*Exercise objective:* Output exactly the lines that run from the top of the entries to the line holding "Definition LOG_ERR : Z := 3.", including both of those lines.

Collected data
(** * The server address for a request *)

Context {pcre : Type}.
Context (pcre_exec : pcre → list Z → Z → Z * list Z).
Context (pcre_copy_substring : list Z → list Z → Z → Z → Z → Z * list Z).

Definition fallback_result (l : Listener) : LookupResult :=
  mkLookupResult (fallback_address l) false (fallback_use_proxy_header l) (0, []).

(** Common end of the wildcard and the pattern case: [new_addr] was made from the
    request. *)
Definition from_request (l : Listener) (r : LookupResult) (entry : Address)
    (new_addr : option Address) : outcome LookupResult :=
  match new_addr with
  | None => Ok (fallback_result l)
  | Some a =>
      if address_is_sockaddr new_addr then Ok (fallback_result l)
      else
        p ← address_port entry;
        port ← (if negb (p =? 0) then Ok p else port_of (laddress l));
        a ← address_set_port a port;
        Ok (mkLookupResult (Some a) true (ruse_proxy_header r) (0, []))
  end.
(* ===== verification/Logger.v ===== *)
(** Loggers (src/logger.c): destinations of log messages ("sinks") shared between loggers,
    both reference counted; the default logger; the text of a message. *)

From S2P Require Import Prelude CString RefCount.
From stdpp Require Import list gmap.

#[local] Open Scope Z_scope.

(** * Data *)

Definition LOG_EMERG : Z := 0.
Definition LOG_ALERT : Z := 1.
Definition LOG_CRIT : Z := 2.
Definition LOG_ERR : Z := 3.
Definition LOG_WARNING : Z := 4.
Definition LOG_NOTICE : Z := 5.
Definition LOG_INFO : Z := 6.
Definition LOG_DEBUG : Z := 7.

Inductive sink_type : Type := LOG_SINK_SYSLOG | LOG_SINK_STDERR | LOG_SINK_FILE.

#[export] Instance sink_type_eq_dec : EqDecision sink_type.
Proof. solve_decision. Defined.

(** A [FILE *] that is not NULL is a number. *)
Definition stderr : Z := 2.

Record LogSink := mkSink {
  stype            : sink_type;          (* type *)
  filepath         : option (list Z);
  sfd              : option Z;           (* fd *)
  sreference_count : Z                   (* reference_count *)
}.

Record Logger := mkLogger {
  sink               : option loc;
  priority           : Z;
  facility           : Z;
  logreference_count : Z                 (* reference_count *)
}.

#[export] Program Instance LogSink_refcounted : RefCounted LogSink := {|
  count := sreference_count;
  set_count n s := mkSink (stype s) (filepath s) (sfd s) n
|}.
Solve All Obligations with done.

#[export] Program Instance Logger_refcounted : RefCounted Logger := {|
  count := logreference_count;
  set_count n l := mkLogger (sink l) (priority l) (facility l) n
|}.
Solve All Obligations with done.

(** What loggers do to the outside. *)
Inductive log_event : Type :=
  | LogOpen                                  (* openlog *)
  | LogClose                                 (* closelog *)
  | LogFopen (path : list Z) (fd : Z)
  | LogReopen (path : option (list Z)) (fd : Z)       (* freopen *)
  | LogFlush (fd : option Z)
  | LogFclose (fd : Z)
  | LogSyslog (prio : Z) (text : list Z)     (* vsyslog *)
  | LogLine (fd : Z) (line : list Z)         (* fprintf *)
  | LogExit (status : Z).

(** The two stores and the static variables of the file: [sinks], [default_logger], the cache
    of [timestamp], the functions registered with [atexit]. *)
Record LogState := mkLog {
  loggers        : gmap loc Logger;
  sink_store     : gmap loc LogSink;
  sinks          : list loc;
  default_logger : option loc;
  when_cached    : Z;
  string_cached  : list Z;
  exit_handlers  : nat;
  log_trace      : list log_event
}.

Definition set_loggers (x : gmap loc Logger) (s : LogState) : LogState :=
  mkLog x (sink_store s) (sinks s) (default_logger s) (when_cached s) (string_cached s) (exit_handlers s) (log_trace s).
Definition set_sink_store (x : gmap loc LogSink) (s : LogState) : LogState :=
  mkLog (loggers s) x (sinks s) (default_logger s) (when_cached s) (string_cached s) (exit_handlers s) (log_trace s).
Definition set_sinks (x : list loc) (s : LogState) : LogState :=
  mkLog (loggers s) (sink_store s) x (default_logger s) (when_cached s) (string_cached s) (exit_handlers s) (log_trace s).
Definition set_default (x : option loc) (s : LogState) : LogState :=
  mkLog (loggers s) (sink_store s) (sinks s) x (when_cached s) (string_cached s) (exit_handlers s) (log_trace s).
Definition set_cache (w : Z) (x : list Z) (s : LogState) : LogState :=
  mkLog (loggers s) (sink_store s) (sinks s) (default_logger s) w x (exit_handlers s) (log_trace s).
Definition set_handlers (n : nat) (s : LogState) : LogState :=
  mkLog (loggers s) (sink_store s) (sinks s) (default_logger s) (when_cached s) (string_cached s) n (log_trace s).
Definition log_emit (e : log_event) (s : LogState) : LogState :=
  mkLog (loggers s) (sink_store s) (sinks s) (default_logger s) (when_cached s) (string_cached s) (exit_handlers s)
    (log_trace s ++ [e]).

Definition log_init : LogState := mkLog ∅ ∅ [] None 0 (replicate 32 0) 0 [].

(** What the system answers during one call. *)
Record log_env := mkLogEnv {
  lmalloc  : Z → bool;                (* malloc does not return NULL *)
  lstrdup  : list Z → bool;           (* strdup does not return NULL *)
  fopen    : list Z → option Z;
  freopen  : option (list Z) → bool;  (* on failure the stream is closed *)
  strerror : list Z;
  time     : Z;
  strftime : Z → list Z               (* what it leaves in the 32 bytes of the cache *)
}.

Section logger.
Context (e : log_env).
Local Abbreviation L := (ST LogState).

Definition emit_log (ev : log_event) : L unit := modify (log_emit ev).

Definition get_sink (x : loc) : L LogSink := gets sink_store ≫= λ h, lift (deref h x).
Definition put_sink (x : loc) (k : LogSink) : L unit := modify (λ s, set_sink_store (<[x := k]> (sink_store s)) s).
Definition get_logger (x : loc) : L Logger := gets loggers ≫= λ h, lift (deref h x).
Definition put_logger (x : loc) (l : Logger) : L unit := modify (λ s, set_loggers (<[x := l]> (loggers s)) s).
Definition free_sink_block (x : loc) : L unit := modify (λ s, set_sink_store (delete x (sink_store s)) s).
Definition free_logger_block (x : loc) : L unit := modify (λ s, set_loggers (delete x (loggers s)) s).

(** * Sinks *)

(** [SLIST_FOREACH] with an early return. *)
Fixpoint find_sink (p : LogSink → outcome bool) (l : list loc) : L (option loc) :=
  match l with
  | [] => mret None
  | x :: l' => k ← get_sink x; b ← lift (p k); if (b : bool) then mret (Some x) else find_sink p l'
  end.

Definition sizeof_Logger : Z := 24.
Definition sizeof_LogSink : Z := 40.

(** A new block, linked in front of the list. *)
Definition link_sink (k : LogSink) : L loc :=
  h ← gets sink_store;
  let x := fresh (dom h) in
  put_sink x k ≫= λ _,
  modify (λ s, set_sinks (x :: sinks s) s) ≫= λ _,
  mret x.

Definition log_sink_ref_get (x : option loc) : L unit :=
  match x with
  | None => mret ()
  | Some x => k ← get_sink x; put_sink x (set_count (sreference_count k + 1) k)
  end.

Definition free_sink (x : option loc) : L unit :=
  match x with
  | None => mret ()
  | Some x =>
      l ← gets sinks;
      l ← lift (slist_remove l x);
      modify (set_sinks l) ≫= λ _,
      k ← get_sink x;
      match stype k with
      | LOG_SINK_SYSLOG => emit_log LogClose
      | LOG_SINK_STDERR => emit_log (LogFlush (sfd k))
      | LOG_SINK_FILE => fd ← not_null (sfd k); emit_log (LogFclose fd)
      end ≫= λ _,
      free_sink_block x
  end.

Definition log_sink_ref_put (x : option loc) : L unit :=
  match x with
  | None => mret ()
  | Some x =>
      k ← get_sink x;
      lift (c_assert (0 <? sreference_count k)) ≫= λ _,
      let n := sreference_count k - 1 in
      put_sink x (set_count n k) ≫= λ _,
      if n =? 0 then free_sink (Some x) else mret ()
  end.

Definition obtain_stderr_sink : L (option loc) :=
  l ← gets sinks;
  found ← find_sink (λ k, Ok (bool_decide (stype k = LOG_SINK_STDERR))) l;
  match found with
  | Some x => mret (Some x)
  | None =>
      if lmalloc e sizeof_LogSink then
        x ← link_sink (mkSink LOG_SINK_STDERR None (Some stderr) 0); mret (Some x)
      else mret None
  end.

Definition obtain_syslog_sink : L (option loc) :=
  l ← gets sinks;
  found ← find_sink (λ k, Ok (bool_decide (stype k = LOG_SINK_SYSLOG))) l;
  match found with
  | Some x => mret (Some x)
  | None =>
      if lmalloc e sizeof_LogSink then
        emit_log LogOpen ≫= λ _,
        x ← link_sink (mkSink LOG_SINK_SYSLOG None None 0); mret (Some x)
      else mret None
  end.

(** * Messages *)

(** The destination has 1024 bytes. *)
Definition timestamp : L (list Z) :=
  w ← gets when_cached;
  when (negb (time e =? w)) (modify (set_cache (time e) (strftime e (time e)))) ≫= λ _,
  string ← gets string_cached;
  lift (strncpy string 0 1024).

*Result for this task:*
(** * The server address for a request *)

Context {pcre : Type}.
Context (pcre_exec : pcre → list Z → Z → Z * list Z).
Context (pcre_copy_substring : list Z → list Z → Z → Z → Z → Z * list Z).

Definition fallback_result (l : Listener) : LookupResult :=
  mkLookupResult (fallback_address l) false (fallback_use_proxy_header l) (0, []).

(** Common end of the wildcard and the pattern case: [new_addr] was made from the
    request. *)
Definition from_request (l : Listener) (r : LookupResult) (entry : Address)
    (new_addr : option Address) : outcome LookupResult :=
  match new_addr with
  | None => Ok (fallback_result l)
  | Some a =>
      if address_is_sockaddr new_addr then Ok (fallback_result l)
      else
        p ← address_port entry;
        port ← (if negb (p =? 0) then Ok p else port_of (laddress l));
        a ← address_set_port a port;
        Ok (mkLookupResult (Some a) true (ruse_proxy_header r) (0, []))
  end.
(* ===== verification/Logger.v ===== *)
(** Loggers (src/logger.c): destinations of log messages ("sinks") shared between loggers,
    both reference counted; the default logger; the text of a message. *)

From S2P Require Import Prelude CString RefCount.
From stdpp Require Import list gmap.

#[local] Open Scope Z_scope.

(** * Data *)

Definition LOG_EMERG : Z := 0.
Definition LOG_ALERT : Z := 1.
Definition LOG_CRIT : Z := 2.
Definition LOG_ERR : Z := 3.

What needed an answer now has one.